Autonomous racing control is a challenging research problem as vehicles are pushed to their limits of handling to achieve an optimal lap time; therefore, vehicles exhibit highly nonlinear and complex dynamics. Difficult-to-model effects, such as drifting, aerodynamics, chassis weight transfer, and suspension can lead to infeasible and suboptimal trajectories. While offline planning allows optimizing a full reference trajectory for the minimum lap time objective, such modeling discrepancies are particularly detrimental when using offline planning, as planning model errors compound with controller modeling errors. Gaussian Process Regression (GPR) can compensate for modeling errors. However, previous works primarily focus on modeling error in real-time control without consideration for how the model used in offline planning can affect the overall performance. In this work, we propose a double-GPR error compensation algorithm to reduce model uncertainties; specifically, we compensate both the planner's model and controller's model with two respective GPR-based error compensation functions. Furthermore, we design an iterative framework to re-collect error-rich data using the racing control system. We test our method in the high-fidelity racing simulator Gran Turismo Sport (GTS); we find that our iterative, double-GPR compensation functions improve racing performance and iteration stability in comparison to a single compensation function applied merely for real-time control.
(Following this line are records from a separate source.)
(** One turn of the loop of [Generate]. *)
Lemma greedy_turn k g s : greedy_gen k g s -> search_done_ (g_cpu s) = false ->
  ∃ g1 g2 s2, ComputeLogits L p g = Ok g1 ∧ GenerateNextToken L p g1 = (Ok (), g2) ∧ greedy_gen (Datatypes.S k) g2 s2 ∧
    (p_seq p + k < n_max p)%nat.
Proof.
  intros Hg Hd. pose proof Hg as [Es Hok Hlen Hc Hst Hrows].
  assert (p_seq p + k < n_max p)%nat as Hlt.
  { destruct (go_wf p s Hok) as [_ Hwf]. rewrite (go_max p s Hok) in Hwf. fold (GetSequenceLength (sequences (g_cpu s))) in Hwf.
    fold (search_length (g_cpu s)) in Hwf. assert (search_length (g_cpu s) ≠ n_max p); [|lia].
    intros E. assert (search_done_ (g_cpu s) = true) by (apply (go_done p s Hok); by right). congruence. }
  destruct (ComputeLogits_greedy k g s Hg Hlt) as (g1 & s1 & E1 & Es1 & Ec1 & Hst1 & Hr1 & Hn1 & Eeos & Eseq).
  destruct (choose_greedy_ok s1 Hr1 Hn1) as (s2 & E2 & Hok2 & Hlen2 & Hrows2).
  exists g1, (set_search (GreedySearch s2) (set_computed false g1)), s2. split; [done|].
  split; [unfold GenerateNextToken; rewrite Ec1; cbn [negb]; change (search_ (set_computed false g1)) with (search_ g1); by rewrite Es1, E2|].
  split; [|done]. split; try done.
  - rewrite Hlen2. unfold search_length in Hlen |- *. rewrite Eseq. lia.
  - intros b Hb. destruct (Hrows b Hb) as (l & ended & He & Hrow & Hl & l0 & Hl0 & Hgen). specialize (Hrows2 b Hb).
    rewrite Eeos, He in Hrows2. assert (row_of s1 b = row_of s b) as Er by (unfold row_of; by rewrite Eseq). rewrite Er, Hrow in Hrows2.
    destruct ended.
    + destruct Hrows2 as [Hr2 He2], Hgen as [n ->]. eexists _, true. split; [exact He2|]. split; [by rewrite Hr2, <- app_assoc|].
      split; [rewrite length_app; simpl; lia|]. exists l0. split; [done|]. exists (Datatypes.S n).
      rewrite <- app_assoc. cbn [app]. by rewrite (replicate_S_end n).
    + subst l. destruct Hrows2 as (t & Ht & Hr2 & He2). eexists _, _. split; [exact He2|]. split; [by rewrite Hr2, <- app_assoc|].
      split; [rewrite length_app; simpl; lia|].
      destruct (bool_decide_reflect (t = gp_eos_token_id p)) as [->|Hne]; [exists l0; split; [done|by exists O]|].
      exists (l0 ++ [t]). split; [|done]. apply Forall_app. split; [done|]. by apply Forall_singleton.
Qed.

(** *** Construction and the whole loop *)
Lemma Generator_new_greedy w : start w ->
  ∃ g s, Generator_new L p context_length w = Ok g ∧ greedy_gen 0 g s ∧ search_done_ (g_cpu s) = false.
Proof.
  intros Hw. destruct (gs_length _ Hsetup) as [H1 H2]. pose proof (gs_params _ Hsetup) as Hp. pose proof (po_batch p Hp) as Hb.
  pose proof (gs_vocab _ Hsetup) as Hv. pose proof (po_length p Hp) as Hs. unfold Generator_new.
  destruct (Z.eqb_spec (max_length (gp_search p)) 0) as [?|_]; [lia|].
  destruct (Z.ltb_spec context_length (max_length (gp_search p))) as [?|_]; [lia|].
  destruct (Z.ltb_spec (batch_size p) 1) as [?|_]; [lia|]. destruct (Z.ltb_spec (gp_vocab_size p) 1) as [?|_]; [lia|].
  destruct (Z.leb_spec (max_length (gp_search p)) (sequence_length p)) as [?|_]; [lia|].
  unfold CreateSearch. rewrite (gs_beams _ Hsetup). cbn [Z.ltb Z.compare Pos.compare Pos.compare_cont].
  destruct (GreedySearch_Cpu_new_ok p G (l_seed L) (l_random L) (p_seq p)) as (s & -> & Hok & Hlen & Hseen & Hrows & Hl).
  { unfold n_batch. lia. }
  { unfold n_beams. by rewrite (gs_beams _ Hsetup). }
  { done. }
  { apply (po_prompt p Hp). }
  { unfold p_seq, n_max. lia. }
  { apply (gs_int _ Hsetup). }
  { rewrite (BatchBeamSize_ok p Hp). by eexists. }
  rewrite !bind_Ok. cbn [cpu_of].
  destruct (create_law w (sequence_lengths_ (g_cpu s)) Hw) as (st & l' & w' & -> & Hst); [by rewrite greedy_rows|].
  rewrite bind_Ok. cbv beta iota. eexists _, (set_cpu (set_sequence_lengths l' (g_cpu s)) s). split; [reflexivity|].
  split.
  - split; try done; [destruct Hok; by split|unfold search_length in *; simpl; rewrite Hlen; lia|].
    intros b Hlt. exists [], false. split; [cbn [eos_seen_ set_cpu]; by rewrite Hseen, lookup_replicate_2|]. split; [|split; [done|by exists []]].
    rewrite app_nil_r. unfold row_of. cbn [g_cpu set_cpu set_sequence_lengths sequences].
    pose proof (lookup_rows (sequences (g_cpu s)) b) as Hlook. rewrite (go_rows p s Hok), Hrows in Hlook. specialize (Hlook Hlt).
    rewrite (expand_input_row p Hp 1) in Hlook by lia. rewrite Nat.div_1_r in Hlook. congruence.
  - cbn [g_cpu set_cpu set_sequence_lengths search_done_]. destruct (search_done_ (g_cpu s)) eqn:E; [|done].
    apply (go_done p s Hok) in E. rewrite Hseen, not_done_replicate, Hlen in E. unfold n_batch, n_max, p_seq in E. lia.
Qed.

Lemma greedy_turns : turns L p (fun k g => ∃ s, greedy_gen k g s).
Proof.
  intros k g (s & Hg). pose proof Hg as [Es Hok Hlen Hc _ _]. rewrite Es. cbn [cpu_of]. split; [done|].
  destruct (go_wf p s Hok) as [Hw Hwf]. split; [|split; [by split|split; [by rewrite (go_rows p s Hok)|]]].
  - rewrite (go_max p s Hok) in Hwf. unfold search_length, GetSequenceLength in Hlen. lia.
  - intros Hd. destruct (greedy_turn k g s Hg Hd) as (g1 & g2 & s2 & E1 & E2 & Hg2 & _). exists g1, g2. split; [done|]. split; [done|]. by exists s2.
Qed.
End setup.

(** C1: with one beam [Generate] returns, for the greatest score and for
    sampling by top p, with or without top k (but for [SampleTopK], which a top k
    above 1 with a top p of 0 or 1 chooses: it samples ended entries on).  A
    repetition penalty other than 1 must be a positive float, and the tokens it
    scores of the vocabulary.  Whatever is drawn, and whatever scores of [T] the
    model gives (numbers; finite ones to sample from), every sequence returned is
    a whole prompt followed by at least one generated token and as many as any
    other's: tokens of the vocabulary, of which at most the last is the end of
    sequence, and padding after that, within the maximum length.  Short of the maximum
    length it stops only when all sequences have ended. *)
Theorem Generate_greedy (context_length : Z) (w : W) (fuel : nat) :
  greedy_setup context_length -> start w -> (n_max p - p_seq p < fuel)%nat ->
  ∃ result k, Generate L p fuel context_length w = Ok result ∧ length result = n_batch p ∧
    (0 < k)%nat ∧ (p_seq p + k <= n_max p)%nat ∧
    (∀ b, (b < n_batch p)%nat -> ∃ l ended, result !! b = Some (prompt_row p b ++ l) ∧ length l = k ∧ generated ended l ∧
       (ended = true ∨ (p_seq p + k)%nat = n_max p)).
Proof.
  intros Hsetup Hw Hfuel.
  destruct (Generate_turns L p _ context_length w fuel (greedy_turns context_length Hsetup)) as (k & g & E & (s & Hg) & Hd & Hle); [|done|].
  { destruct (Generator_new_greedy context_length Hsetup w Hw) as (g0 & s0 & E0 & Hg0 & _). exists g0. split; [done|]. by exists s0. }
  pose proof Hg as [Es Hok Hlen _ _ Hrows]. rewrite Es in E, Hd. cbn [cpu_of] in E, Hd.
  assert (∀ b ended, eos_seen_ s !! b = Some ended -> ended = true ∨ (p_seq p + k)%nat = n_max p) as Hend.
  { intros b ended He. apply (go_done p s Hok) in Hd as [Hnd|?]; [|right; congruence]. left. destruct ended; [done|].
    pose proof (not_done_insert (eos_seen_ s) b true He). simpl in H. lia. }
  destruct (gs_length _ Hsetup) as [H1 H2]. pose proof (po_length p (gs_params _ Hsetup)) as Hs. pose proof (po_batch p (gs_params _ Hsetup)) as Hb.
  assert (0 < k)%nat as Hk.
  { destruct k as [|k]; [|lia]. destruct (Hrows O) as (l & ended & He & _ & Hl & l0 & _ & Hgen); [unfold n_batch; lia|].
    destruct (Hend O ended He) as [->|?]; [|unfold p_seq, n_max in *; lia]. destruct Hgen as [n ->]. rewrite length_app in Hl. simpl in Hl. lia. }
  eexists _, k. split; [exact E|]. rewrite length_map, length_seq. split; [done|]. split; [done|]. split; [done|].
  intros b Hlt. destruct (Hrows b Hlt) as (l & ended & He & Hrow & Hl & Hgen). exists l, ended.
  rewrite list_lookup_fmap, lookup_seq_lt by done. simpl. change (row (sequences (g_cpu s)) b) with (row_of s b). rewrite Hrow.
  split; [done|]. split; [done|]. split; [done|]. by apply (Hend b).
Qed.
End greedy.

(** ** Several beams *)

(* the summed scores of beams stay in [F] *)
Record sums_ok (T F : f32 -> Prop) : Prop := {
  so_lowest : T f32_lowest;
  so_first : F f0;
  so_others : F (f32_of_Z (-1000000000));
  so_add : ∀ x y, T x -> F y -> F (fadd x y);
  so_number : ∀ x, F x -> is_nan x = false }.

Section beam.
Context {G S W : Type} {I : ModelState S W} (L : Library G) {HL : LibraryLaw L} (p : GeneratorParams).
Context (T F : f32 -> Prop) (HF : sums_ok T F).
Context (start : W -> Prop) (ok : nat -> S -> W -> Prop) {HS : StateLaw I p start ok T}.
Abbreviation gen := (Generator G S W).
Abbreviation token t := (0 <= t < gp_vocab_size p).
Abbreviation pad := (gp_pad_token_id p).
Abbreviation nb := (n_beams p).

Record beam_setup (context_length : Z) : Prop := {
  be_params : params_ok p;
  be_beams : 1 < num_beams (gp_search p);
  be_vocab : 2 <= gp_vocab_size p;
  be_length : 0 < sequence_length p < max_length (gp_search p);
  be_context : max_length (gp_search p) <= context_length;
  be_max : let m := max_length (gp_search p) in m * (m + 1) <= INT_MAX ∧ Z.of_nat (beam_rows p) * (m * (m + 1)) <= 2 * INT_MAX;
  be_scores : Z.of_nat (beam_rows p * n_vocab p) <= INT_MAX;
  be_eos : token (gp_eos_token_id p);
  be_penalty : penalty_ok p T;
  be_mode : do_sample (gp_search p) = false ∨ top_k (gp_search p) = 1 }.

(** The row of a beam goes on from a prompt: its own entry's, or the first. *)
Definition continues (k : nat) (s : BeamSearch_Cpu) (i : nat) : Prop := ∃ r l,
  row (sequences (b_cpu s)) i = prompt_row p r ++ l ∧ length l = k ∧ Forall (fun t => token t ∨ t = pad) l ∧
  (r = (i / nb)%nat ∨ r = O).

(** After [k] tokens. *)
Record beam_gen (k : nat) (g : gen) (s : BeamSearch_Cpu) : Prop := {
  bg_search : search_ g = BeamSearch s;
  bg_ok : ∃ es, beam_ok p s es;
  bg_length : search_length (b_cpu s) = (p_seq p + k)%nat;
  bg_computed : computed_logits_ g = false;
  bg_state : ok k (state_ g) (world_ g);
  bg_scores : Forall F (next_beam_scores_ (beam_scorer_ s));
  bg_next : k = O ∨ ∃ t b, read_all (next_beam_tokens_ (beam_scorer_ s)) = Ok t ∧
    read_all (next_beam_indices_ (beam_scorer_ s)) = Ok b ∧ step_ok p (t, b);
  bg_rows : ∀ i, (i < beam_rows p)%nat -> continues k s i }.

Section setup.
Context (context_length : Z) (Hsetup : beam_setup context_length).

Lemma beam_sizes_ok : beam_sizes p.
Proof.
  destruct Hsetup as [[P1 P2 P3 P4 P5] B1 B2 B3 B4 B5 B6 _ _ _]. unfold beam_rows, p_batch, p_beams in *.
  split; unfold n_batch, n_beams, n_vocab, n_max; try lia. exact B6.
Qed.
翻译：自主赛车控制是一个具有挑战性的研究问题，因为车辆被推至操控极限以实现最优单圈时间，从而呈现出高度非线性和复杂的动力学特性。漂移、空气动力学、底盘重量转移和悬架等难以建模的影响可能导致不可行或次优的轨迹。虽然离线规划能够针对最小单圈时间目标优化完整参考轨迹，但此类建模误差在使用离线规划时尤为有害，因为规划模型误差与控制器建模误差会叠加。高斯过程回归（GPR）可用于补偿建模误差。然而，以往研究主要关注实时控制中的建模误差，未考虑离线规划所用模型如何影响整体性能。本文提出一种双GPR误差补偿算法以降低模型不确定性；具体而言，我们分别使用两个基于GPR的误差补偿函数对规划器模型和控制器模型进行补偿。此外，我们设计了一个迭代框架，利用赛车控制系统重新收集富含误差的数据。我们在高保真赛车模拟器Gran Turismo Sport（GTS）中测试了该方法，发现与仅用于实时控制的单一补偿函数相比，我们的迭代双GPR补偿函数能提升赛车性能并改善迭代稳定性。